"I'm not the leader of this movement," insists Shirley MacLaine. "I'm not a high priestess of New Age concepts. I'm just a human being trying to find some answers about where we came from and where we're going."
Shirley MacLaine is holding up pretty well-considering. No one else is in her unique position. As an Academy Award winning actress, a highly talented dancer/entertainer and now a metaphysical author/lecturer, she has entered the limelight from several angles, and her high visibility makes her every word known. With this influence and her current spiritual aspiration, she is lending strong credence to a recently-popular but not-so-new movement called the New Age. But it's costing a price in more than money.
What is the price? And who's paying? Detractors claim that with her expensive seminars, she is taking advantage of vulnerable and sincere people to get rich. Advocates say MacLaine is the one that pays as she endures the harsh criticism (primarily centered around the price of her seminars) from those who-in the face of materialistic priorities-are cynical of concepts like karma, reincarnation, inner plane beings and the "Higher Self."
"For flocks of educated people to cough up $300 each for two long days in a drafty hotel ballroom to explore their inner beings-with no prospect of making any money-well, this I had to see," writes Marlys Harris in a recent article for Money magazine.
MacLaine is undaunted. In anticipation of an interview for TIME magazine in which she appeared on the cover, she said, "I think the thrust of this article [TIME, December 7, 1987], aside from bemused sarcasm, is going to be that a lot of people are getting rich on all this. I think journalists investigating belief in the unseen have to adjust the way they are judging the issue of materialism in relation to spirituality. Anything you want to learn costs money."

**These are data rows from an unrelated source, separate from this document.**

(** [drain::ProtectionClass]. *)
Module ProtectionClass.
Inductive t : Set :=
  | Advisory | Protected.

#[export] Instance t_eq_dec : EqDecision t.
Proof. solve_decision. Defined.

(** [static_cast<std::uint8_t>]: the enumerator's value. *)
Definition rank (x : t) : Z :=
  match x with
  | Advisory => 0 | Protected => 1
  end.

Definition to_string (x : t) : string :=
  match x with
  | Advisory => "advisory"
  | Protected => "protected"
  end.

End ProtectionClass.
Export (hints) ProtectionClass.

(** [drain::ObligationState]. *)
Module ObligationState.
Inductive t : Set :=
  | Admitted_ | Evacuating | Quiescing | Released | Retired | Failed.

#[export] Instance t_eq_dec : EqDecision t.
Proof. solve_decision. Defined.

(** [static_cast<std::uint8_t>]: the enumerator's value. *)
Definition rank (x : t) : Z :=
  match x with
  | Admitted_ => 0 | Evacuating => 1 | Quiescing => 2 | Released => 3 | Retired => 4
  | Failed => 5
  end.

Definition to_string (x : t) : string :=
  match x with
  | Admitted_ => "admitted"
  | Evacuating => "evacuating"
  | Quiescing => "quiescing"
  | Released => "released"
  | Retired => "retired"
  | Failed => "failed"
  end.

End ObligationState.
Export (hints) ObligationState.

Definition obligation_kind_from_string (text : string) : option ObligationKind.t :=
  if bool_decide (text = "active-flow") then Some ObligationKind.ActiveFlow
  else if bool_decide (text = "reservation") then Some ObligationKind.Reservation
  else if bool_decide (text = "workload-network-contract") then Some ObligationKind.WorkloadNetworkContract
  else if bool_decide (text = "path-diversity-commitment") then Some ObligationKind.PathDiversityCommitment
  else if bool_decide (text = "capacity-guarantee") then Some ObligationKind.CapacityGuarantee
  else if bool_decide (text = "supplied") then Some ObligationKind.Supplied
  else None.

Definition evacuation_mode_from_string (text : string) : option EvacuationMode.t :=
  if bool_decide (text = "none") then Some EvacuationMode.None_
  else if bool_decide (text = "reroute") then Some EvacuationMode.Reroute
  else if bool_decide (text = "migrate") then Some EvacuationMode.Migrate
  else if bool_decide (text = "release") then Some EvacuationMode.Release
  else if bool_decide (text = "reroute-and-release") then Some EvacuationMode.RerouteAndRelease
  else None.

Definition protection_class_from_string (text : string) : option ProtectionClass.t :=
  if bool_decide (text = "advisory") then Some ProtectionClass.Advisory
  else if bool_decide (text = "protected") then Some ProtectionClass.Protected
  else None.

Definition obligation_state_from_string (text : string) : option ObligationState.t :=
  if bool_decide (text = "admitted") then Some ObligationState.Admitted_
  else if bool_decide (text = "evacuating") then Some ObligationState.Evacuating
  else if bool_decide (text = "quiescing") then Some ObligationState.Quiescing
  else if bool_decide (text = "released") then Some ObligationState.Released
  else if bool_decide (text = "retired") then Some ObligationState.Retired
  else if bool_decide (text = "failed") then Some ObligationState.Failed
  else None.

Definition default_evacuation_mode (kind : ObligationKind.t) : EvacuationMode.t :=
  match kind with
  | ObligationKind.ActiveFlow => EvacuationMode.RerouteAndRelease
  | ObligationKind.Reservation => EvacuationMode.Release
  | ObligationKind.WorkloadNetworkContract => EvacuationMode.Migrate
  | ObligationKind.PathDiversityCommitment => EvacuationMode.Reroute
  | ObligationKind.CapacityGuarantee => EvacuationMode.Release
  | ObligationKind.Supplied => EvacuationMode.RerouteAndRelease
  end.

(** [is_legal_obligation_transition]. *)
Definition is_legal_obligation_transition (from to : ObligationState.t) : bool :=
  if bool_decide (from = to) then true
  else
    match from, to with
    | ObligationState.Admitted_,
      (ObligationState.Evacuating | ObligationState.Quiescing | ObligationState.Released
      | ObligationState.Retired | ObligationState.Failed) => true
    | ObligationState.Evacuating,
      (ObligationState.Quiescing | ObligationState.Released | ObligationState.Retired
      | ObligationState.Failed) => true
    | ObligationState.Quiescing,
      (ObligationState.Released | ObligationState.Retired | ObligationState.Failed
      | ObligationState.Admitted_) => true
    | ObligationState.Released,
      (ObligationState.Retired | ObligationState.Failed | ObligationState.Admitted_
      | ObligationState.Quiescing) => true
    | ObligationState.Retired, ObligationState.Admitted_ => true
    | ObligationState.Failed,
      (ObligationState.Admitted_ | ObligationState.Evacuating | ObligationState.Quiescing) => true
    | _, _ => false
    end.

(** [drain::Obligation]. *)
Record Obligation := MkObligation {
  ob_id : ObligationId;
  ob_kind : ObligationKind.t;
  ob_protection : ProtectionClass.t;
  ob_holder : HolderId;
  ob_service : ServiceId;
  ob_group : GroupId;
  ob_mode : EvacuationMode.t;
  ob_dependencies : list DrainTarget;
  ob_capacity : Z;
  ob_grace : Duration;
  ob_attempt : Attempt;
  ob_admitted_at : TimePoint;
  ob_admission_generation : Generation;
  ob_state : ObligationState.t;
  ob_revision : Revision;
  ob_release_evidence : EvidenceSeq;
  ob_cleared_at : TimePoint;
  ob_reappearances : Z;
  ob_note : string;
}.

#[export] Instance Obligation_eq_dec : EqDecision Obligation.
Proof. solve_decision. Defined.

The New Age, with which MacLaine has been so closely associated, is very difficult to define. It's certainly not new. It's been around for decades-at least since the early '60s. No one seems to know exactly where the term, "New Age," came from, but many of its associated elements like faith healing, fortune telling and channeling go back centuries, and at least a portion of its fundamental belief structure-including concepts of karma, reincarnation and the inherent divinity of man-is Vedic Hindu wisdom. It's criticized as a farce by one writer and acclaimed as a fundamental reawakening of ancient knowledge by the next. Yet, in the world of commerce, big corporations will pay $15,000 for a four-day seminar to have their staff learn "holistic systemic thinking."
Today, MacLaine is making another movie. She's also writing a new book. Life goes on.